Report every line of the records below that includes the string "Hreach".

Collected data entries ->
────────────────────────────────────────
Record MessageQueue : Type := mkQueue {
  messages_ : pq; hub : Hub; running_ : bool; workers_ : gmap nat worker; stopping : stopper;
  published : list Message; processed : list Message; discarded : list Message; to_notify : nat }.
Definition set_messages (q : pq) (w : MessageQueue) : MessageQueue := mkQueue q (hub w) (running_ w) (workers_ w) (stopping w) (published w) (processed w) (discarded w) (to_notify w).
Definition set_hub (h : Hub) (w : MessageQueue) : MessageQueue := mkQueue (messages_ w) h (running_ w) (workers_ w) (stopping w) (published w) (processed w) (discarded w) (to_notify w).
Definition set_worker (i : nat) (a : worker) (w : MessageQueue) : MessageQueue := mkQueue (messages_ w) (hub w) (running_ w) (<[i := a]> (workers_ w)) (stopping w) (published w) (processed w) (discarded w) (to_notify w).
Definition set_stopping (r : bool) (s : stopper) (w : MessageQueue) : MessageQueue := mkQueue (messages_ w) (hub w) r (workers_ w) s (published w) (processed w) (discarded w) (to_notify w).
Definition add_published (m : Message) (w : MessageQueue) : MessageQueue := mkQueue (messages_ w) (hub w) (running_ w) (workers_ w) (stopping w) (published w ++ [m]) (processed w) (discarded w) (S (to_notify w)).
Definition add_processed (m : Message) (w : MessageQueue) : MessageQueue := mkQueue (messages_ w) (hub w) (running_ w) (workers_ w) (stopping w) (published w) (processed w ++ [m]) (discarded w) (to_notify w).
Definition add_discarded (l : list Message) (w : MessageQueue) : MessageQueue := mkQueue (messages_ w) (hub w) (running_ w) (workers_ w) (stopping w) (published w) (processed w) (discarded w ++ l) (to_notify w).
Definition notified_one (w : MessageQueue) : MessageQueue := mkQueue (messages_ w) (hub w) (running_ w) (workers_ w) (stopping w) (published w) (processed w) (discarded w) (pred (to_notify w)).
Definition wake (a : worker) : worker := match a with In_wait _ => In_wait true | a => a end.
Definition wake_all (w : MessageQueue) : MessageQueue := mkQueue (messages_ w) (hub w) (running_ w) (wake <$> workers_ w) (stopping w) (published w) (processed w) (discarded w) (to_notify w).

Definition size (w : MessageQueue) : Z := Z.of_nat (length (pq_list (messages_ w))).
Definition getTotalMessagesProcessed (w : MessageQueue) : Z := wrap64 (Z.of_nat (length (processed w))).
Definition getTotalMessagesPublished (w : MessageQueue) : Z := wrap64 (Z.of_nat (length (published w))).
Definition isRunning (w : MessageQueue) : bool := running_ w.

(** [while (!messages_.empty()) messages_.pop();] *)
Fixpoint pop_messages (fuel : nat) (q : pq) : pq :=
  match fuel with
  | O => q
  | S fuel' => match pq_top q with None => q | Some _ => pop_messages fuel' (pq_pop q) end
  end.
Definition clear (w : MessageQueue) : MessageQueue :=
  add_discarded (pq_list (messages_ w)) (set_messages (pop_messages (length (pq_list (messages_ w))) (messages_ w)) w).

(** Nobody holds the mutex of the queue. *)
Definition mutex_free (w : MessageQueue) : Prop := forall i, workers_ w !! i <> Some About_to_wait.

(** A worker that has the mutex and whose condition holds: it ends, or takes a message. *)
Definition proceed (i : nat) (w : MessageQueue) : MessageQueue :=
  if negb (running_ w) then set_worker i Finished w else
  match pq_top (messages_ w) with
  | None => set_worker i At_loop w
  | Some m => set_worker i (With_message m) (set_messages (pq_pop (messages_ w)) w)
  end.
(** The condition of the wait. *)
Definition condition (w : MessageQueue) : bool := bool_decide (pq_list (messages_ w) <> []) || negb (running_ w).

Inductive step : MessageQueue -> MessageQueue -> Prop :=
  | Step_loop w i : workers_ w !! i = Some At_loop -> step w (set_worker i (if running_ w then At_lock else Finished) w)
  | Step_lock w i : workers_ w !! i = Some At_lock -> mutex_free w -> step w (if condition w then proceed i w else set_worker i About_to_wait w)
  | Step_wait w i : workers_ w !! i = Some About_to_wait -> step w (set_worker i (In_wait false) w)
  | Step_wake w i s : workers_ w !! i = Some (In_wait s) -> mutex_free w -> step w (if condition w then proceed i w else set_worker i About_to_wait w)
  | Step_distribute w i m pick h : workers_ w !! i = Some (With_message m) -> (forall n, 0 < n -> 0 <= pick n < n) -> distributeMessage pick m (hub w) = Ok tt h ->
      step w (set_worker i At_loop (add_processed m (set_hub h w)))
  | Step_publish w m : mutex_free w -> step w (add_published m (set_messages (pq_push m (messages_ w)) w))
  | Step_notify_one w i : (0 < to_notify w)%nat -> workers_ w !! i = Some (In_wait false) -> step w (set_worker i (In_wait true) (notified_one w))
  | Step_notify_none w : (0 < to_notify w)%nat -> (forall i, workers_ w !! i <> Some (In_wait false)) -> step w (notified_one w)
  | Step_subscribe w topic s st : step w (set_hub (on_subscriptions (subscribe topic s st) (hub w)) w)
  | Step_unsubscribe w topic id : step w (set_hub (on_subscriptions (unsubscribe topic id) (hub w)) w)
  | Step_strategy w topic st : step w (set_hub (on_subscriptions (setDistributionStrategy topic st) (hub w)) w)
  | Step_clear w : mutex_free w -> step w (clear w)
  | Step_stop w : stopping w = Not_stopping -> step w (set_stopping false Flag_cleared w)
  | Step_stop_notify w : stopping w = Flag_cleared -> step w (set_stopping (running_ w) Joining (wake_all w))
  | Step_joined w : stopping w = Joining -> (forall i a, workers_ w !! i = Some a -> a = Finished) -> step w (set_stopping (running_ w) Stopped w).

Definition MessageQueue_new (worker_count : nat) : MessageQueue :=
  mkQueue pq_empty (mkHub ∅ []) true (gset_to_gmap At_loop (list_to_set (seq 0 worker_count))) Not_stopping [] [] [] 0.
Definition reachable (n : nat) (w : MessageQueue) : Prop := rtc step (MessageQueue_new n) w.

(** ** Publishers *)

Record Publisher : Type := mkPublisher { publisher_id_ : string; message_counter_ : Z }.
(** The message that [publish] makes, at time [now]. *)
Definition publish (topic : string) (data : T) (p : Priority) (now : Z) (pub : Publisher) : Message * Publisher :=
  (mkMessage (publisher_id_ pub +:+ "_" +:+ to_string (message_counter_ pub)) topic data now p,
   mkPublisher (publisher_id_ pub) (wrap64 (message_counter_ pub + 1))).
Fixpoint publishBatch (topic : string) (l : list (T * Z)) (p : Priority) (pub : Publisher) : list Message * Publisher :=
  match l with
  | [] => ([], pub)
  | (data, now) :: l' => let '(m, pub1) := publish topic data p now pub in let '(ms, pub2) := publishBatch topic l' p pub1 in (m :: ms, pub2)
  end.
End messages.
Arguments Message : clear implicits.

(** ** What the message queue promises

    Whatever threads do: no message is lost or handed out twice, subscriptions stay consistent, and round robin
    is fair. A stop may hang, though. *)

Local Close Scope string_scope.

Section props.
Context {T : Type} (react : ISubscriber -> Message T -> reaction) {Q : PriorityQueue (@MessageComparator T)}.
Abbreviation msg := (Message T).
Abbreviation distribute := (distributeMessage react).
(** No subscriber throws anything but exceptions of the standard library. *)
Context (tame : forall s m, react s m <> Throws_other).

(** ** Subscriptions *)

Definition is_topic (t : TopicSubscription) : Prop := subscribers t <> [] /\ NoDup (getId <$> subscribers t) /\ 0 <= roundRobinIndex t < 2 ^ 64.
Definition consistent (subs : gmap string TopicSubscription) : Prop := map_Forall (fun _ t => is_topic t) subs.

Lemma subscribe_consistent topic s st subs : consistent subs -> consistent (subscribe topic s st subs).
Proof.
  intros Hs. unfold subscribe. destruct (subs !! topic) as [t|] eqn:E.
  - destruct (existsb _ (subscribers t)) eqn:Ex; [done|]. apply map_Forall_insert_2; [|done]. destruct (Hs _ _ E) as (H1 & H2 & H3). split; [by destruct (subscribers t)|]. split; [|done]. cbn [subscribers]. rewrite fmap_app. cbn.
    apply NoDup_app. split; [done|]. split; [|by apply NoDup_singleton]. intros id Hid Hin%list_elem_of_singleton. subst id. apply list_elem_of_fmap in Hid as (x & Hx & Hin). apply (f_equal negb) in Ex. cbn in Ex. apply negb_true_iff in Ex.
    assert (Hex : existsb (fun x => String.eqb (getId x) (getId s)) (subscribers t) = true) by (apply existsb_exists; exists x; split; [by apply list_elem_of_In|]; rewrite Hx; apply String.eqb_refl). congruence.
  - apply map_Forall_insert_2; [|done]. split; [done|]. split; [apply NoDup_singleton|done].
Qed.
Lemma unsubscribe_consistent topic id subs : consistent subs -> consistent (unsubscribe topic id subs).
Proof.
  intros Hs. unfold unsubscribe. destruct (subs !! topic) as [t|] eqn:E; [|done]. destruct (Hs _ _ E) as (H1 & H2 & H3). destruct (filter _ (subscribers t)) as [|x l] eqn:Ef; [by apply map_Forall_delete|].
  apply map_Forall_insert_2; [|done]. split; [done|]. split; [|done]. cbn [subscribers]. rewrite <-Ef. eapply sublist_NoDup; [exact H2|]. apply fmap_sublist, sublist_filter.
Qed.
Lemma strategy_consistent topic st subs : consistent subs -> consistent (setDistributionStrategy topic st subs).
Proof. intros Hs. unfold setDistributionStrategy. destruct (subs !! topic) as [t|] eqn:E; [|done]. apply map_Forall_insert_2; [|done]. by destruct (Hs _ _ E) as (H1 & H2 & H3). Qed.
────────────────────────────────────────
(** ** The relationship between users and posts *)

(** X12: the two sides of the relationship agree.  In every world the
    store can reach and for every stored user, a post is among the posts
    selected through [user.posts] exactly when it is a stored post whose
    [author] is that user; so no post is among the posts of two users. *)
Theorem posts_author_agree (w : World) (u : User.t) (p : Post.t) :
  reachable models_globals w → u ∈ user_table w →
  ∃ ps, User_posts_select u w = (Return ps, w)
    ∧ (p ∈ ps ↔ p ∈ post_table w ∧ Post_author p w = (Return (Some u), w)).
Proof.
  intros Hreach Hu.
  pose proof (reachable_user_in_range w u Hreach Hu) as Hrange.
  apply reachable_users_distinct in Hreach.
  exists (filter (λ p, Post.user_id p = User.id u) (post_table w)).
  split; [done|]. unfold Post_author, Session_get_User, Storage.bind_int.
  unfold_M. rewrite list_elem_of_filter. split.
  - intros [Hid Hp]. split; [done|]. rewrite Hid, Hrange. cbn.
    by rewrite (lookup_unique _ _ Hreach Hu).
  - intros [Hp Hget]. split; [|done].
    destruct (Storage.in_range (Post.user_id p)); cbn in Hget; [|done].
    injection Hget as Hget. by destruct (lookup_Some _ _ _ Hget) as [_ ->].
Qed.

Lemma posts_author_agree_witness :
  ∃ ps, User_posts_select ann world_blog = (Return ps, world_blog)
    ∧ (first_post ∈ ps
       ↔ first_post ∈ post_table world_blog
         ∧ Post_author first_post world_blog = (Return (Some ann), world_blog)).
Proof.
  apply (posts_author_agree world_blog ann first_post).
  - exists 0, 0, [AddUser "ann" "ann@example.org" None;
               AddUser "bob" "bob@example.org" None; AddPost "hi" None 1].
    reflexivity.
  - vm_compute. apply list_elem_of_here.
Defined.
────────────────────────────────────────
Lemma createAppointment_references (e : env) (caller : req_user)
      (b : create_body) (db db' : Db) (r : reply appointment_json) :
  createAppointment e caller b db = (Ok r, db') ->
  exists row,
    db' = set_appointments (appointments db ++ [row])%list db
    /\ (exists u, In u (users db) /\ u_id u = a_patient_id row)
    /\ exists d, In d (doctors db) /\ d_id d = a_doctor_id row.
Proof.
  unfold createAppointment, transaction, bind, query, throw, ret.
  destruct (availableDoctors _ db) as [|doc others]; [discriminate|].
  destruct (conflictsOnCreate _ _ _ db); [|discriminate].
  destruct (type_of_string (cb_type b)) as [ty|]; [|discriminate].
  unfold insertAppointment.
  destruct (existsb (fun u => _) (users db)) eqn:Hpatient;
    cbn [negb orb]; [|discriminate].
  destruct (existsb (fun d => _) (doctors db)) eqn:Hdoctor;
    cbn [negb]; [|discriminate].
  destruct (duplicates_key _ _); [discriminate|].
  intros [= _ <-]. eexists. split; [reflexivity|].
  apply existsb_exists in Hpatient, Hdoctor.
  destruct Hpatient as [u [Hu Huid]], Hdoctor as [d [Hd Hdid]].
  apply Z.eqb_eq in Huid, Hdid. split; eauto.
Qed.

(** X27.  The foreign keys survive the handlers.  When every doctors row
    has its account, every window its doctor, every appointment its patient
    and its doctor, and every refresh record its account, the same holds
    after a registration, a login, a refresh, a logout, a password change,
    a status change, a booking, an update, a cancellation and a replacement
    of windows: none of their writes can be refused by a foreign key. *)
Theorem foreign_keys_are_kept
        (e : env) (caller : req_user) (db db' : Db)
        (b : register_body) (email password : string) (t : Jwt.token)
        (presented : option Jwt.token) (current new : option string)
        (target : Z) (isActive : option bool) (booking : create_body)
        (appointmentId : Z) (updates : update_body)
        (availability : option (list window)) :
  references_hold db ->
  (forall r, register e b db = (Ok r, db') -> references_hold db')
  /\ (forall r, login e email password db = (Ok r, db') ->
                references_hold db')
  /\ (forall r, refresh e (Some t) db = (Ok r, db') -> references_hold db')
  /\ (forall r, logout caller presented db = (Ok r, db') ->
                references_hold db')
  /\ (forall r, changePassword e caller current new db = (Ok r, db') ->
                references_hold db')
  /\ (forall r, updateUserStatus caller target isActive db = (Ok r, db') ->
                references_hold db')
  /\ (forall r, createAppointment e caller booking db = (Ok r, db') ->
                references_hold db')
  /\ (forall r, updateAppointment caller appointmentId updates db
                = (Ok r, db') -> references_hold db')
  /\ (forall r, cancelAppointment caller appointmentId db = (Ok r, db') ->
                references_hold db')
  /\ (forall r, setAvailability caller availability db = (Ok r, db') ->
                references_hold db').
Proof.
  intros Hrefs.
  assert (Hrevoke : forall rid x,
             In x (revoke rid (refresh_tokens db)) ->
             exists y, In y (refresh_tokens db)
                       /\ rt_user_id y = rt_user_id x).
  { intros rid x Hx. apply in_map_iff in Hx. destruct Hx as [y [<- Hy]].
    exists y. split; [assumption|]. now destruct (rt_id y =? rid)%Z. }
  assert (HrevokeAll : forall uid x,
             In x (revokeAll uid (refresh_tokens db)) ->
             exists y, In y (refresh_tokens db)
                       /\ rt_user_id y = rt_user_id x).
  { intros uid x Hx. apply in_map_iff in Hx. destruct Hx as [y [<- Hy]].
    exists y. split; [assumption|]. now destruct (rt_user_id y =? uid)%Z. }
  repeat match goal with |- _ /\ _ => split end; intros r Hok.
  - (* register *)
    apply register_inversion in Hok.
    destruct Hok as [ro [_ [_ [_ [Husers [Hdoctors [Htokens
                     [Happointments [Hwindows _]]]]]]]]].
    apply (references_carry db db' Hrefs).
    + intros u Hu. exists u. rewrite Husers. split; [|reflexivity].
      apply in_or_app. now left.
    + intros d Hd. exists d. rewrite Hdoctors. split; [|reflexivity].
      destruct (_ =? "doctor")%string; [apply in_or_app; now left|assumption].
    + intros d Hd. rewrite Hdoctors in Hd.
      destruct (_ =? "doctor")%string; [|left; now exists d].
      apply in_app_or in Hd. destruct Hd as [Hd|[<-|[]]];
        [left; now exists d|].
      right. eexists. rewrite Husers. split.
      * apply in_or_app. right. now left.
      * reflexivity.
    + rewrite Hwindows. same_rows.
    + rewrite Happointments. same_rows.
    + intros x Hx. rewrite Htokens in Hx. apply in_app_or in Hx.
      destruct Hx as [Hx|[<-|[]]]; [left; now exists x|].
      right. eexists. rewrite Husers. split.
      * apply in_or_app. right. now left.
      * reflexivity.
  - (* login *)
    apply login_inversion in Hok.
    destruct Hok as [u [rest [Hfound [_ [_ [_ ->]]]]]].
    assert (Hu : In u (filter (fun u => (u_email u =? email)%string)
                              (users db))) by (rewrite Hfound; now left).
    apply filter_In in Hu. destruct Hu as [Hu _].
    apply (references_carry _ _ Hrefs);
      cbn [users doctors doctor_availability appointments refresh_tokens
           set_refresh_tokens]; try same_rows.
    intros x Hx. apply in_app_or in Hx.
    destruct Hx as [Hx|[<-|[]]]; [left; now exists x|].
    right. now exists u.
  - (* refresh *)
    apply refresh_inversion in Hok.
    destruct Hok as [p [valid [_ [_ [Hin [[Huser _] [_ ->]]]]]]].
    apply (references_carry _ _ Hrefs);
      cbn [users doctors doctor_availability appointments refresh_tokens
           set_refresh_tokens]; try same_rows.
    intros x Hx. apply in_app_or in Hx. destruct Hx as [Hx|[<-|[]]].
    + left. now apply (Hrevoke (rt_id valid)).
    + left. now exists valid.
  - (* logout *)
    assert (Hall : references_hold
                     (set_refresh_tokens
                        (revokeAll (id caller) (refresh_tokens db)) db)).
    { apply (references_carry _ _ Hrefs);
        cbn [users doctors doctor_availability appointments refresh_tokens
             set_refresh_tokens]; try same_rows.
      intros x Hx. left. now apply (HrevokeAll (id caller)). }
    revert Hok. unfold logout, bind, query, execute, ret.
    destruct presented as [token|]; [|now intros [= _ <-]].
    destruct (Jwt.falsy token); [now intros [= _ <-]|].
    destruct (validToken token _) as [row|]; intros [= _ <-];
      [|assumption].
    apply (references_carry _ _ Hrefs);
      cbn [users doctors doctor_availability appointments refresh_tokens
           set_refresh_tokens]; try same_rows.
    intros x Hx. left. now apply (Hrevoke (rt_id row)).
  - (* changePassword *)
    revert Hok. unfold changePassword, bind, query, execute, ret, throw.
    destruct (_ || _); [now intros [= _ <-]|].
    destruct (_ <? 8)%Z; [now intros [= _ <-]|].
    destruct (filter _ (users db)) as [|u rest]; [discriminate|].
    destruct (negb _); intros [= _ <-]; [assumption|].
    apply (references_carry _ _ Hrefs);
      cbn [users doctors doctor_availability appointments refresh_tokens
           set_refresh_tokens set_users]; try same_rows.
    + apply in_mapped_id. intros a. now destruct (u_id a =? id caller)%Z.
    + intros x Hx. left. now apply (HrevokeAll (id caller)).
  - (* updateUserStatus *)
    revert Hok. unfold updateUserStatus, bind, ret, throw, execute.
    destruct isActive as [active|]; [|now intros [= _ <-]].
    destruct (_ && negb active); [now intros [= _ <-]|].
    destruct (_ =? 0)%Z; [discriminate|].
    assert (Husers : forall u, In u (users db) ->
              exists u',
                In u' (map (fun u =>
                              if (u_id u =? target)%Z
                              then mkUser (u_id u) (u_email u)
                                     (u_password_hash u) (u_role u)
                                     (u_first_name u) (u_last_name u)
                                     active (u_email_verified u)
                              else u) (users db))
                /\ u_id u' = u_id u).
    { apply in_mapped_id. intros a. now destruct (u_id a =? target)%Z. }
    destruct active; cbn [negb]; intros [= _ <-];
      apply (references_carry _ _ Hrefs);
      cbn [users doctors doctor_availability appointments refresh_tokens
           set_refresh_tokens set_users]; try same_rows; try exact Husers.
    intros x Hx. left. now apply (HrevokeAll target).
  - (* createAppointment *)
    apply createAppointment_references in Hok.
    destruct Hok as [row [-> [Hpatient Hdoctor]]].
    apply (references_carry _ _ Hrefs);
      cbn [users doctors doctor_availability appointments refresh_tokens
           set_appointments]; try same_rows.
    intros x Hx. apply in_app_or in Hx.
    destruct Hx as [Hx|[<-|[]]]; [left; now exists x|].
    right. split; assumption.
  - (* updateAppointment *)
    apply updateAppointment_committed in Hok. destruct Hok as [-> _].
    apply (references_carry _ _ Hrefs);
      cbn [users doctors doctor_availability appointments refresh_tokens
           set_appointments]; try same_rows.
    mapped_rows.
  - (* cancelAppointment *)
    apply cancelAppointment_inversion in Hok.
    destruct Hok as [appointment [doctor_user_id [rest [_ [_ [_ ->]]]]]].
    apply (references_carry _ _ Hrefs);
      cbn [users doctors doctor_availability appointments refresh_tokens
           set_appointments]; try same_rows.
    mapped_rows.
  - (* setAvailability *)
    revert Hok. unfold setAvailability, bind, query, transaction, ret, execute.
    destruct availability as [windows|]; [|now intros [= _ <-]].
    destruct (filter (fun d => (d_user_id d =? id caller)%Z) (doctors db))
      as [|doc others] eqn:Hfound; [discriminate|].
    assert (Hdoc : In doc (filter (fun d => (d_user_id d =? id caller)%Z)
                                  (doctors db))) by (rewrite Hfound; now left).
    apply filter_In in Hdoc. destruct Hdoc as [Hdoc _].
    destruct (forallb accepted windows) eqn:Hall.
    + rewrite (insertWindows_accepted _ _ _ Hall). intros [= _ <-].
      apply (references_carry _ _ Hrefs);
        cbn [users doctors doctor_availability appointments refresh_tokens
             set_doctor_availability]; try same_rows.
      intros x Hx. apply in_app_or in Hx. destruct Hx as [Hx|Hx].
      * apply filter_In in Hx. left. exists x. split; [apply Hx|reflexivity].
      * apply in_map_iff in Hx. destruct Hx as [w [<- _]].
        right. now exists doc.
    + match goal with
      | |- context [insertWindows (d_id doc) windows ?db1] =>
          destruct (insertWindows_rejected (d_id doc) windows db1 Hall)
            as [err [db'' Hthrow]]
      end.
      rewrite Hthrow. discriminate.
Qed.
────────────────────────────────────────
TASK RESULT ->
  intros Hreach Hu.
  pose proof (reachable_user_in_range w u Hreach Hu) as Hrange.
  apply reachable_users_distinct in Hreach.
    by rewrite (lookup_unique _ _ Hreach Hu).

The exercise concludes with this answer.